Hoewel het er op lijkt dat Huiberts het wiel opnieuw moet uitvinden, is dat toch niet helemaal het geval. Veel kennis is verspreid aanwezig, in de praktijk en bij instituten. Het gebruik van steenmeel of mineralen uit zeewier is ook niet nieuw. In Wageningen lopen er onderzoeken met de toepassing van vulkanisch steenmeel. De combinatie van oude methoden voor toepassing in de bollenteelt is wel nieuw.

Veld met groenbemesters op het land van John Huiberts: erwten, tarwe en lupine. Met tarwe wordt nuttige schimmelgroei in de bodem gestimuleerd. De planten worden aan het einde van het groeiseizoen gehakseld en lichtjes in de bodem gewerkt. Zo wordt de bodemstructuur verbeterd en het organische stofgehalte verhoogd. John Huiberts past niet kerende grondbewerking toe: hij ploegt niet om een inkuileffect te voorkomen.

Annemieke van Roekel

Keurmerk noodzakelijk

De omschakeling naar biologisch duurt enkele jaren. Pas dan kan ook meer geld voor de biobol worden gevraagd. Huiberts: “In het algemeen heeft de biologische bollenteelt twintig procent minder opbrengst per hectare.

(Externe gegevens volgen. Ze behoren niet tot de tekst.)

(** ** The shape of a parsed graph *)

Module GraphFacts.
Import MergeFacts.

Lemma bulletStep_cases (sm : JSMap.t Z jsstring) (st : BulletState)
  (item : jsstring) :
  (parseBullet sm item = None /\ bulletStep sm st item = st)
  \/ exists l r rel es ei,
       parseBullet sm item = Some (l, r, rel, es, ei)
       /\ bulletStep sm st item
          = mkBulletState
              (register r (register l (nodesById st)))
              (bulletEdges st ++
               [KGEdge.mk (str "e_" ++ nat_to_jsstring (edgeCounter st))
                          (KGNode.id l) (KGNode.id r) rel es ei])
              (S (edgeCounter st)).
Proof.
  pose proof (bulletStep_nodes sm st item) as Hn. unfold bulletStep in *.
  destruct (parseBullet sm item) as [[[[[l r] rel] es] ei]|] eqn:E;
    [|left; auto].
  right. exists l, r, rel, es, ei. split; [reflexivity|].
  destruct (@parseBullet_wellFormed _ _ _ _ _ _ _ E) as [[Il _] [Ir _]].
  cbn [nodesById] in Hn. rewrite Hn, <- Il, <- Ir. reflexivity.
Qed.

Lemma keys_register_In (n : KGNode.t) (m : JSMap.t jsstring KGNode.t) k :
  In k (JSMap.keys (register n m)) <-> In k (JSMap.keys m) \/ k = KGNode.id n.
Proof.
  unfold register.
  destruct (JSMap.has jsstring_eqb (KGNode.id n) m) eqn:E.
  - apply (MapKeyFacts.has_keys jsstring_eqb jsstring_eqb_eq) in E. split; [tauto|].
    intros [H| ->]; assumption.
  - rewrite (MapKeyFacts.keys_set jsstring_eqb jsstring_eqb_eq), E,
            in_app_iff.
    simpl. intuition congruence.
Qed.

Lemma shaped_step (sm : JSMap.t Z jsstring) (st : BulletState)
  (item : jsstring) : bulletShape st -> bulletShape (bulletStep sm st item).
Proof.
  intros (Hc & Hids & Hends & Hnodes).
  destruct (bulletStep_cases sm st item)
    as [[_ ->]|(l & r & rel & es & ei & _ & ->)];
    [repeat split; assumption || apply Hends; assumption|].
  unfold bulletShape. cbn [edgeCounter bulletEdges nodesById].
  rewrite length_app. cbn [length]. rewrite Nat.add_1_r.
  split; [lia|]. split; [|split].
  - rewrite map_app, Hids, NumeralFacts.edgeIdsFrom_snoc, Hc. reflexivity.
  - intros e He. rewrite !keys_register_In. apply in_app_or in He.
    destruct He as [He|[<-|[]]].
    + destruct (Hends e He). tauto.
    + cbn. tauto.
  - intros k Hk. rewrite !keys_register_In in Hk.
    destruct Hk as [[Hk| ->]| ->].
    + destruct (Hnodes k Hk) as (e & He & Hend). exists e.
      split; [apply in_or_app; auto | exact Hend].
    + eexists. split; [apply in_or_app; right; left; reflexivity|].
      left. reflexivity.
    + eexists. split; [apply in_or_app; right; left; reflexivity|].
      right. reflexivity.
Qed.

De bollen zijn minder dik en de prijs is gekoppeld aan de maat. Biologische bollen hebben minder vocht in zich, een veel diepere glans en zien er veel gezonder uit, maar zijn dus wel kleiner”.

Ook de andere telers van Natuurlijk Leven, Natuurlijk Telen hebben nog geen extra inkomsten uit hun duurzamere bollen. De vereniging heeft nog geen eigen keurmerk of label maar de handel vraagt daar wel om. Zonder officieel keurmerk is er geen waterdichte controle. Ook voor buitenlandse klanten is zo’n keurmerk een eis. Tamis wil zich nu gaan toeleggen op het ontwikkelen van een eigen keurmerk. Een optie is om aan te sluiten bij bestaande keurmerken zoals Milieukeur.